(** X27. Cancellation.  A job that finds the interruption requested at
    its start does nothing at all.  When the interruption is requested
    while the recogniser runs, so that every later check finds it, the job
    emits no [finished] signal, calls no translator and reports no
    progress beyond 20. *)
Theorem worker_cancellation : forall host job,
  (Worker.interruption host [] = true -> Worker.run host job [] = (tt, []))
  /\ ((forall h, In (Worker.Emit (Worker.Progress 20)) h ->
                 Worker.interruption host h = true) ->
      let t := snd (Worker.run host job []) in
      (forall text translated,
          ~ In (Worker.Finished text translated) (Worker.terminal_signals t))
      /\ Worker.translations t = []
      /\ Forall (fun n => (n <= 20)%Z) (Worker.progress_values t)).
Proof.
  intros host job. split.
  - intros Hstop. unfold Worker.run, bind, history. rewrite Hstop. reflexivity.
  - intros Hstop t. unfold t. clear t.
    destruct (run_exit_path host job)
      as [ | | | new tmp_file cl ? ? Htmp Hcl
           | new tmp_file keys cl ? ? Htmp ? Hcl
           | new tmp_file keys text tr cl ? ? Hocr Htmp Htr ? Hcl
           | new tmp_file keys text translated tr cl ? ? Hocr Htmp Htr ? Hint Hcl ].
    6-7: rewrite (Hstop _ (progress_20_reached new keys)) in Hocr;
      discriminate Hocr.
    all: split; [intros text' translated'|split];
      split_steps; project_trace; cbn [In];
      try reflexivity; try (intuition discriminate);
      repeat (constructor; try discriminate).
Qed.

(** The interruption arrives while the recogniser runs. *)
Lemma worker_cancellation_witness :
  Worker.translations
    (snd (Worker.run Jobs.stop_during_ocr_host Jobs.capture_job [])) = []
  /\ Worker.remove_calls
       (snd (Worker.run Jobs.stop_during_ocr_host Jobs.capture_job []))
     = [lit "tmp0.jpg"].
Proof.
  split; [|reflexivity].
  apply (proj2 (worker_cancellation Jobs.stop_during_ocr_host Jobs.capture_job)).
  intros h Hin. unfold Jobs.stop_during_ocr_host. cbn [Worker.interruption].
  apply existsb_exists. exists (Worker.Emit (Worker.Progress 20)).
  split; [exact Hin | reflexivity].
Defined.

Lemma differs_spec : forall job f,
  Worker.differs_from_image_path job f = true
  <-> Worker.image_path job <> Worker.FromPath f.
Proof.
  intros job f. unfold Worker.differs_from_image_path.
  destruct (Worker.image_path job) as [path|img|]; [|split; [discriminate | reflexivity]..].
  rewrite negb_true_iff. split.
  - intros Hne Heq. injection Heq as ->. rewrite str_eqb_refl in Hne. discriminate.
  - intros Hne. destruct (str_eqb f path) eqn:Heq; [|reflexivity].
    apply str_eqb_eq in Heq. subst. congruence.
Qed.

Lemma cleanup_sound : forall host job new tmp_file pre cl,
  tmp_step job new tmp_file ->
  cleanup_step host job tmp_file pre cl ->
  Worker.temp_files pre = Worker.temp_files new ->
  Worker.remove_calls pre = Worker.remove_calls new ->
  let t := pre ++ cl in
  (length (Worker.temp_files t) <= 1)%nat
  /\ (length (Worker.remove_calls t) <= 1)%nat
  /\ (forall f, In f (Worker.remove_calls t) ->
                In f (Worker.temp_files t)
                /\ Worker.image_path job <> Worker.FromPath f)
  /\ (forall f, In f (Worker.temp_files t) -> str_truthy f = true ->
                Worker.image_path job <> Worker.FromPath f ->
                In f (Worker.remove_calls t)
                \/ Worker.path_exists host t f = false).
Proof.
  intros host job new tmp_file pre cl Htmp Hcl Htemp Hrem. cbn zeta.
  rewrite temp_files_app, removed_app, Htemp, Hrem. cbn [app].
  destruct Htmp as [(-> & Hfile) | (name & -> & ->)];
    destruct Hcl as [(-> & Hgone) | (f & -> & Hf & Hdiff)];
    cbn [Worker.temp_files Worker.remove_calls app length In];
    rewrite ?app_nil_r.
  - split; [lia|]. split; [lia|]. split; [intros f []| intros f []].
  - exfalso. destruct Hfile as [-> | (path & -> & Hpath)]; [discriminate|].
    injection Hf as <-. apply differs_spec in Hdiff. congruence.
  - split; [lia|]. split; [lia|]. split; [intros f []|].
    intros f [<-|[]] Htruthy Hne. right.
    apply Hgone; [reflexivity | exact Htruthy | apply differs_spec; exact Hne].
  - injection Hf as <-. split; [lia|]. split; [lia|]. split.
    + intros f' [<-|[]]. split; [left; reflexivity | apply differs_spec; exact Hdiff].
    + intros f' [<-|[]] _ _. left. left. reflexivity.
Qed.

(** X28. Temporary files.  A job creates at most one temporary file and
    calls [os.remove] at most once, on no file but the temporary file it
    created and never on the file it was given.  On every way out, a
    failure or a cancellation included, [os.remove] is called on the
    temporary file unless [os.path.exists] reports it gone.  This is
    about the calls: a removal that raises is passed over, so whether
    the file is gone afterwards is up to the operating system. *)
Theorem worker_temp_file_cleanup : forall host job,
  let t := snd (Worker.run host job []) in
  (length (Worker.temp_files t) <= 1)%nat
  /\ (length (Worker.remove_calls t) <= 1)%nat
  /\ (forall f, In f (Worker.remove_calls t) ->
                In f (Worker.temp_files t)
                /\ Worker.image_path job <> Worker.FromPath f)
  /\ (forall f, In f (Worker.temp_files t) -> str_truthy f = true ->
                Worker.image_path job <> Worker.FromPath f ->
                In f (Worker.remove_calls t)
                \/ Worker.path_exists host t f = false).
Proof.
  intros host job t. unfold t. clear t.
  destruct (run_exit_path host job)
    as [ | | | new tmp_file cl ? ? Htmp Hcl
         | new tmp_file keys cl ? ? Htmp ? Hcl
         | new tmp_file keys text tr cl ? ? ? Htmp Htr ? Hcl
         | new tmp_file keys text translated tr cl ? ? ? Htmp Htr ? Hint Hcl ].
  1-3: cbn; split; [lia|]; split; [lia|]; split; intros f [].
  - rewrite app_assoc.
    apply (cleanup_sound host job new tmp_file _ cl Htmp Hcl);
      project_trace; rewrite ?app_nil_r; reflexivity.
  - apply (cleanup_sound host job new tmp_file _ cl Htmp Hcl);
      project_trace; rewrite ?app_nil_r; reflexivity.
  - apply (cleanup_sound host job new tmp_file _ cl Htmp Hcl);
      clear Hcl; split_steps; project_trace; rewrite ?app_nil_r; reflexivity.
  - rewrite app_assoc.
    apply (cleanup_sound host job new tmp_file _ cl Htmp Hcl);
      clear Hcl; split_steps; project_trace; rewrite ?app_nil_r; reflexivity.
Qed.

Exercise brief:
Whenever a line above contains "runs", copy that line.

Written solution:
    while the recogniser runs, so that every later check finds it, the job
(** The interruption arrives while the recogniser runs. *)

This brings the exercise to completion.